• [EXERCISE REQUIREMENTS]: Once you have checked each line below for the word "list", give the number of lines that have it and nothing further.

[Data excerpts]
=-=-=

(** ** Dissection *)

(** The loop: [fi] and [per] are the arrays written; [inl] is the jump to [errout]. *)
Fixpoint dissect_loop (fuel : nat) (jited : list Z) (jrs nr_linfo nr_func : Z) (ksym_func ksym_len : list Z)
    (i f prev_i last : Z) (fi per : list Z) : option (Z + Z * Z * list Z * list Z) :=
  if (i <? nr_linfo) && (f <? nr_func) then
    match fuel with
    | O => None
    | S fuel =>
        cur ← u64_of jited (i * jrs);
        kf ← ksym_func !! Z.to_nat f;
        if kf =? cur then
          let fi := setZ fi f i in
          kp ← ksym_func !! Z.to_nat (f - 1);
          lp ← ksym_len !! Z.to_nat (f - 1);
          if u64 (u64 (last - kp) + 1) >? lp then Some (inl (- EINVAL))
          else dissect_loop fuel jited jrs nr_linfo nr_func ksym_func ksym_len (i + 1) (f + 1) i cur fi
                 (setZ per (f - 1) (i - prev_i))
        else if cur <=? last then Some (inl (- EINVAL))
        else dissect_loop fuel jited jrs nr_linfo nr_func ksym_func ksym_len (i + 1) f prev_i cur fi per
    end
  else Some (inr (f, prev_i, fi, per)).

(** The result and the two arrays; [fi] and [per] are what the allocator returned. *)
Definition dissect_jited_func (p : bpf_prog_linfo) (ksym_func ksym_len : list Z) : option (Z * bpf_prog_linfo) :=
  k0 ← ksym_func !! 0%nat;
  first ← u64_of (raw_jited_linfo p) 0;
  if negb (k0 =? first) then Some (- EINVAL, p)
  else
    let fi := setZ (jited_linfo_func_idx p) 0 0 in
    r ← dissect_loop (Z.to_nat (nr_linfo p)) (raw_jited_linfo p) (jited_rec_size p) (nr_linfo p) (nr_jited_func p)
          ksym_func ksym_len 1 1 0 first fi (nr_jited_linfo_per_func p);
    match r with
    | inl e => Some (e, p)
    | inr (f, prev_i, fi, per) =>
        let q per := Bpf_prog_linfo (raw_linfo p) (raw_jited_linfo p) per fi (nr_linfo p) (nr_jited_func p)
                       (rec_size p) (jited_rec_size p) in
        if negb (f =? nr_jited_func p) then Some (- EINVAL, q per)
        else Some (0, q (setZ per (nr_jited_func p - 1) (nr_linfo p - prev_i)))
    end.

(** ** Searching *)

(** The loop of both searches: [key] is compared with the values at [q], [q + step], ...;
    the result is the record before the one where it stops. *)
Fixpoint lfind_loop (n : nat) (value : Z -> option Z) (key q step raw rec_size : Z) : option (option Z) :=
  match n with
  | O => Some (Some (raw - rec_size))
  | S n => v ← value q;
           if key <? v then Some (Some (raw - rec_size))
           else lfind_loop n value key (q + step) step (raw + rec_size) rec_size
  end.

(** A returned pointer is an offset in [raw_linfo]; [Some None] is NULL. *)
Definition bpf_prog_linfo__lfind_addr_func (p : bpf_prog_linfo) (addr func_idx nr_skip : Z) : option (option Z) :=
  if func_idx >=? nr_jited_func p then Some None
  else
    nr_linfo ← nr_jited_linfo_per_func p !! Z.to_nat func_idx;
    if nr_skip >=? nr_linfo then Some None
    else
      fi ← jited_linfo_func_idx p !! Z.to_nat func_idx;
      let start := u32 (fi + nr_skip) in
      let jited := u32 (start * jited_rec_size p) in
      first ← u64_of (raw_jited_linfo p) jited;
      if addr <? first then Some None
      else
        let raw := u32 (start * rec_size p) in
        lfind_loop (Z.to_nat (nr_linfo - nr_skip)) (u64_of (raw_jited_linfo p)) addr jited (jited_rec_size p)
          raw (rec_size p).
Definition bpf_prog_linfo__lfind (p : bpf_prog_linfo) (insn_off nr_skip : Z) : option (option Z) :=
  if nr_skip >=? nr_linfo p then Some None
  else
    let raw := u32 (nr_skip * rec_size p) in
    first ← word_of (raw_linfo p) raw;
    if insn_off <? first then Some None
    else lfind_loop (Z.to_nat (nr_linfo p - nr_skip)) (word_of (raw_linfo p)) insn_off raw (rec_size p) raw (rec_size p).

(** ** Construction *)

Section Construct.
Context `{Os}.

(** The blocks of a structure: itself and its four arrays, null when not allocated. *)
Record blocks := Blocks { b_self : Z; b_linfo : option Z; b_jited : option Z; b_per : option Z; b_idx : option Z }.
Definition free_opt (p : option Z) : K unit := match p with Some p => free p | None => ret tt end.
Definition bpf_prog_linfo__free (b : option blocks) : K unit :=
  match b with
  | None => ret tt
  | Some b =>
      free_opt (b_linfo b) ;;; free_opt (b_jited b) ;;; free_opt (b_per b) ;;; free_opt (b_idx b) ;;;
      free (b_self b)
  end.

(** Enough information for the jited part. *)
Definition jited_complete (info : bpf_prog_info) : bool :=
  negb ((nr_jited_ksyms info =? 0) ||
        match jited_line_info info with None => true | Some _ => false end ||
        negb (nr_jited_line_info info =? nr_line_info info) ||
        (jited_line_info_rec_size info <? 8) ||
        negb (nr_jited_func_lens info =? nr_jited_ksyms info) ||
        match jited_ksyms info with None => true | Some _ => false end ||
        match jited_func_lens info with None => true | Some _ => false end).

(** [memcpy] of [n] bytes to a new block. *)
Definition memcpy (src : list Z) (n : Z) : K (list Z) :=
  if lenZ src <? n then fault else ret (take (Z.to_nat n) src).

(** [None] is NULL.  malloc does not say what a block holds; the arrays of the functions
    start as zeros here, and every element is written before it is read. *)
Definition bpf_prog_linfo__new (info : bpf_prog_info) : K (option (blocks * bpf_prog_linfo)) :=
  let nr := nr_line_info info in
  if nr =? 0 then ret None
  else if line_info_rec_size info <? line_info_min then ret None
  else
    let! self := calloc in
    match self with None => ret None | Some self =>
    let err_free b := bpf_prog_linfo__free (Some b) ;;; ret None in
    let! linfo := calloc in
    match linfo with None => err_free (Blocks self None None None None) | Some linfo =>
    let! raw := memcpy (line_info info) (nr * line_info_rec_size info) in
    if negb (jited_complete info) then
      ret (Some (Blocks self (Some linfo) None None None, Bpf_prog_linfo raw [] [] [] nr 0 (line_info_rec_size info) 0))
    else
    let! jited := calloc in
    match jited with None => err_free (Blocks self (Some linfo) None None None) | Some jited =>
    let! jraw := deref (jited_line_info info) in
    let! jraw := memcpy jraw (nr * jited_line_info_rec_size info) in
    let! per := calloc in
    match per with None => err_free (Blocks self (Some linfo) (Some jited) None None) | Some per =>
    let! idx := calloc in
    match idx with None => err_free (Blocks self (Some linfo) (Some jited) (Some per) None) | Some idx =>
    let b := Blocks self (Some linfo) (Some jited) (Some per) (Some idx) in
    let n := Z.to_nat (nr_jited_ksyms info) in
    let! ksyms := deref (jited_ksyms info) in
    let! lens := deref (jited_func_lens info) in
    let! (err, p) := deref (dissect_jited_func
      (Bpf_prog_linfo raw jraw (replicate n 0) (replicate n 0) nr (nr_jited_ksyms info) (line_info_rec_size info)
         (jited_line_info_rec_size info)) ksyms lens) in
    if negb (err =? 0) then err_free b else ret (Some (b, p))
    end end end end end.
End Construct.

=-=-=

• [TASK RESPONSE]: 4